### ABOUT THIS EXERCISE
Repeat the entries below in full, with every character unchanged.

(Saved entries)
Lemma allocate_spec now ba bs pkts a wr o p st q :
  wq_ok st q → pkts !! a = Some p → queueable p → allocated q < numEntries q →
  ∃ st' q' e free x, allocate now ba bs pkts a wr o st q = Ok (st', q', e) ∧ wq_ok st' q' ∧
    freeList q = e :: free ∧ st' = <[e := x]> st ∧ targets x = [mkTarget now wr o a] ∧
    blkAddr x = ba ∧ readyTime x = wr ∧ Packet.isSecure p = Ok (isSecure x) ∧
    allocatedList q' = allocatedList q ++ [e] ∧ freeList q' = free ∧ entries q' = entries q ∧
    drain_state q' = drain_state q ∧
    ∃ pre post, readyList q = pre ++ post ∧ readyList q' = pre ++ e :: post ∧
      (∀ x, x ∈ pre → rt st x ≤ wr) ∧ (∀ x, x ∈ post → wr < rt st x).
Proof.
  intros Hw Hp Hqp Hlt. pose proof (wq_queue _ _ Hw) as Hq.
  pose proof (free_left st q Hq Hlt) as Hf. destruct (freeList q) as [|e free] eqn:Hfl; [done|].
  destruct (wq_free _ _ Hw e) as (x0 & Hx0 & Ht0); [rewrite Hfl; by left|].
  destruct (allocate_entry now ba bs pkts a wr o p x0 Hp Hqp Ht0) as (sec & Hsec & Hall).
  set (x := mkEntry _ _ _ _ _ _ _ _) in Hall. set (st' := <[e := x]> st).
  assert (svc st' e = Some false) as Hsv by (unfold svc, st'; by rewrite lookup_insert_eq).
  assert (only_at st st' e) as Ho.
  { split; [unfold st'; rewrite lookup_insert_eq; by eexists|]. intros e' Hne. unfold svc, st'.
    by rewrite lookup_insert_ne. }
  destruct (queue_take st st' e free q Hq Hfl Ho Hsv)
    as (q' & Hadd & Hok & Ha' & Hf' & He' & Hc' & Hd' & _ & _ & _ & pre & post & Hr & Hr' & Hsort).
  destruct (alloc_nodup st q Hq) as (_ & Hnf & Hdisj).
  assert (e ∉ allocatedList q) as Hea by (intros Hin; apply (Hdisj e Hin); rewrite Hfl; by left).
  unfold allocate. rewrite Hfl, Hx0. cbn [deref mbind res_bind].
  rewrite bind_assert by (unfold getNumTargets; by rewrite Ht0). rewrite Hall. cbn [mbind res_bind].
  fold st'. rewrite Hadd. cbn [mbind res_bind].
  assert (∀ z, z ∈ readyList q → rt st' z = rt st z) as Hrt.
  { intros z Hz. apply rt_insert_ne. intros ->. apply (ready_elem st q e Hq) in Hz as [Hz _]. done. }
  destruct Hsort as (Hpre & Hpost & Hsort); [apply (sorted_ext st); [done|apply Hw]|].
  assert (rt st' e = wr) as Hwr by (unfold rt, st'; by rewrite lookup_insert_eq).
  eexists st', _, e, free, x. split; [done|]. split.
  2: { cbn. split_and!; try done. exists pre, post. split_and!; [done..| |]; intros z Hz;
       rewrite <- Hrt by (rewrite Hr; apply elem_of_app; auto); rewrite <- Hwr; auto. }
  constructor; cbn; [done|done| |].
  - rewrite Ha'. intros z [Hz|Hz]%elem_of_app.
    + destruct (wq_alloc _ _ Hw z Hz) as (y & t & Hy & Ht & Hs). exists y, t. unfold st'.
      rewrite lookup_insert_ne by (by intros ->). done.
    + apply list_elem_of_singleton in Hz as ->. eexists x, _. unfold st'. by rewrite lookup_insert_eq.
  - rewrite Hf'. intros z Hz. rewrite Hfl in Hnf. apply NoDup_cons in Hnf as [Hne _].
    destruct (wq_free _ _ Hw z) as (y & Hy & Ht); [rewrite Hfl; by right|]. exists y. unfold st'.
    rewrite lookup_insert_ne by (by intros ->). done.
Qed.

Lemma markInService_spec e st q :
  wq_ok st q → e ∈ allocatedList q →
  ∃ st' q' b, markInService e st q = Ok (st', q', b) ∧ wq_ok st' q' ∧
    (∀ e', e' ≠ e → st' !! e' = st !! e') ∧
    allocatedList q' = filter (λ z, z ≠ e) (allocatedList q) ∧
    readyList q' = filter (λ z, z ≠ e) (readyList q) ∧ freeList q' = e :: freeList q ∧
    (b = true ↔ drain_state q = Drain.Draining ∧ allocatedList q = [e]).
Proof.
  intros Hw He. pose proof (wq_queue _ _ Hw) as Hq.
  destruct (wq_alloc _ _ Hw e He) as (x & t & Hx & Ht & Hs).
  set (y := with_targets [] x). set (z := mkEntry (readyTime y) (_isUncacheable y) false (order y)
    (blkAddr y) (blkSize y) (isSecure y) (targets y)).
  assert (queue_ok (<[e := y]> st) q) as Hq1.
  { assert (∀ e', svc (<[e := y]> st) e' = svc st e') as Hsv.
    { intros e'. unfold svc. destruct (decide (e' = e)) as [->|]; [|by rewrite lookup_insert_ne].
      rewrite lookup_insert_eq, Hx. done. }
    by apply (queue_ok_ext st). }
  destruct (queue_free (<[e := y]> st) e y z q Hq1 He) as (q' & b & Hd & Hok & Ha & Hr & Hf & _ & Hb & _);
    [apply lookup_insert_eq|done|].
  unfold markInService. rewrite Hx. cbn [deref mbind res_bind]. unfold popTarget. rewrite Ht.
  cbn [mbind res_bind]. fold y. rewrite Hd. eexists _, q', b. split; [done|].
  rewrite insert_insert_eq in *. split; [|split_and!; try done; intros; by apply lookup_insert_ne].
  destruct (alloc_nodup st q Hq) as (_ & Hnf & Hdisj). constructor; [done| | |].
  - rewrite Hr. apply sorted_filter. apply (sorted_ext st); [|apply Hw]. intros e' _.
    destruct (decide (e' = e)) as [->|]; [|by apply rt_insert_ne]. unfold rt. by rewrite lookup_insert_eq, Hx.
  - rewrite Ha. intros e' [Hne He']%list_elem_of_filter. rewrite lookup_insert_ne by done. by apply Hw.
  - rewrite Hf. intros e' [->|He']%elem_of_cons; [exists z; by rewrite lookup_insert_eq|].
    rewrite lookup_insert_ne; [by apply Hw|]. intros <-. by apply (Hdisj e).
Qed.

### ANSWER TO THIS TASK
Lemma allocate_spec now ba bs pkts a wr o p st q :
  wq_ok st q → pkts !! a = Some p → queueable p → allocated q < numEntries q →
  ∃ st' q' e free x, allocate now ba bs pkts a wr o st q = Ok (st', q', e) ∧ wq_ok st' q' ∧
    freeList q = e :: free ∧ st' = <[e := x]> st ∧ targets x = [mkTarget now wr o a] ∧
    blkAddr x = ba ∧ readyTime x = wr ∧ Packet.isSecure p = Ok (isSecure x) ∧
    allocatedList q' = allocatedList q ++ [e] ∧ freeList q' = free ∧ entries q' = entries q ∧
    drain_state q' = drain_state q ∧
    ∃ pre post, readyList q = pre ++ post ∧ readyList q' = pre ++ e :: post ∧
      (∀ x, x ∈ pre → rt st x ≤ wr) ∧ (∀ x, x ∈ post → wr < rt st x).
Proof.
  intros Hw Hp Hqp Hlt. pose proof (wq_queue _ _ Hw) as Hq.
  pose proof (free_left st q Hq Hlt) as Hf. destruct (freeList q) as [|e free] eqn:Hfl; [done|].
  destruct (wq_free _ _ Hw e) as (x0 & Hx0 & Ht0); [rewrite Hfl; by left|].
  destruct (allocate_entry now ba bs pkts a wr o p x0 Hp Hqp Ht0) as (sec & Hsec & Hall).
  set (x := mkEntry _ _ _ _ _ _ _ _) in Hall. set (st' := <[e := x]> st).
  assert (svc st' e = Some false) as Hsv by (unfold svc, st'; by rewrite lookup_insert_eq).
  assert (only_at st st' e) as Ho.
  { split; [unfold st'; rewrite lookup_insert_eq; by eexists|]. intros e' Hne. unfold svc, st'.
    by rewrite lookup_insert_ne. }
  destruct (queue_take st st' e free q Hq Hfl Ho Hsv)
    as (q' & Hadd & Hok & Ha' & Hf' & He' & Hc' & Hd' & _ & _ & _ & pre & post & Hr & Hr' & Hsort).
  destruct (alloc_nodup st q Hq) as (_ & Hnf & Hdisj).
  assert (e ∉ allocatedList q) as Hea by (intros Hin; apply (Hdisj e Hin); rewrite Hfl; by left).
  unfold allocate. rewrite Hfl, Hx0. cbn [deref mbind res_bind].
  rewrite bind_assert by (unfold getNumTargets; by rewrite Ht0). rewrite Hall. cbn [mbind res_bind].
  fold st'. rewrite Hadd. cbn [mbind res_bind].
  assert (∀ z, z ∈ readyList q → rt st' z = rt st z) as Hrt.
  { intros z Hz. apply rt_insert_ne. intros ->. apply (ready_elem st q e Hq) in Hz as [Hz _]. done. }
  destruct Hsort as (Hpre & Hpost & Hsort); [apply (sorted_ext st); [done|apply Hw]|].
  assert (rt st' e = wr) as Hwr by (unfold rt, st'; by rewrite lookup_insert_eq).
  eexists st', _, e, free, x. split; [done|]. split.
  2: { cbn. split_and!; try done. exists pre, post. split_and!; [done..| |]; intros z Hz;
       rewrite <- Hrt by (rewrite Hr; apply elem_of_app; auto); rewrite <- Hwr; auto. }
  constructor; cbn; [done|done| |].
  - rewrite Ha'. intros z [Hz|Hz]%elem_of_app.
    + destruct (wq_alloc _ _ Hw z Hz) as (y & t & Hy & Ht & Hs). exists y, t. unfold st'.
      rewrite lookup_insert_ne by (by intros ->). done.
    + apply list_elem_of_singleton in Hz as ->. eexists x, _. unfold st'. by rewrite lookup_insert_eq.
  - rewrite Hf'. intros z Hz. rewrite Hfl in Hnf. apply NoDup_cons in Hnf as [Hne _].
    destruct (wq_free _ _ Hw z) as (y & Hy & Ht); [rewrite Hfl; by right|]. exists y. unfold st'.
    rewrite lookup_insert_ne by (by intros ->). done.
Qed.

Lemma markInService_spec e st q :
  wq_ok st q → e ∈ allocatedList q →
  ∃ st' q' b, markInService e st q = Ok (st', q', b) ∧ wq_ok st' q' ∧
    (∀ e', e' ≠ e → st' !! e' = st !! e') ∧
    allocatedList q' = filter (λ z, z ≠ e) (allocatedList q) ∧
    readyList q' = filter (λ z, z ≠ e) (readyList q) ∧ freeList q' = e :: freeList q ∧
    (b = true ↔ drain_state q = Drain.Draining ∧ allocatedList q = [e]).
Proof.
  intros Hw He. pose proof (wq_queue _ _ Hw) as Hq.
  destruct (wq_alloc _ _ Hw e He) as (x & t & Hx & Ht & Hs).
  set (y := with_targets [] x). set (z := mkEntry (readyTime y) (_isUncacheable y) false (order y)
    (blkAddr y) (blkSize y) (isSecure y) (targets y)).
  assert (queue_ok (<[e := y]> st) q) as Hq1.
  { assert (∀ e', svc (<[e := y]> st) e' = svc st e') as Hsv.
    { intros e'. unfold svc. destruct (decide (e' = e)) as [->|]; [|by rewrite lookup_insert_ne].
      rewrite lookup_insert_eq, Hx. done. }
    by apply (queue_ok_ext st). }
  destruct (queue_free (<[e := y]> st) e y z q Hq1 He) as (q' & b & Hd & Hok & Ha & Hr & Hf & _ & Hb & _);
    [apply lookup_insert_eq|done|].
  unfold markInService. rewrite Hx. cbn [deref mbind res_bind]. unfold popTarget. rewrite Ht.
  cbn [mbind res_bind]. fold y. rewrite Hd. eexists _, q', b. split; [done|].
  rewrite insert_insert_eq in *. split; [|split_and!; try done; intros; by apply lookup_insert_ne].
  destruct (alloc_nodup st q Hq) as (_ & Hnf & Hdisj). constructor; [done| | |].
  - rewrite Hr. apply sorted_filter. apply (sorted_ext st); [|apply Hw]. intros e' _.
    destruct (decide (e' = e)) as [->|]; [|by apply rt_insert_ne]. unfold rt. by rewrite lookup_insert_eq, Hx.
  - rewrite Ha. intros e' [Hne He']%list_elem_of_filter. rewrite lookup_insert_ne by done. by apply Hw.
  - rewrite Hf. intros e' [->|He']%elem_of_cons; [exists z; by rewrite lookup_insert_eq|].
    rewrite lookup_insert_ne; [by apply Hw|]. intros <-. by apply (Hdisj e).
Qed.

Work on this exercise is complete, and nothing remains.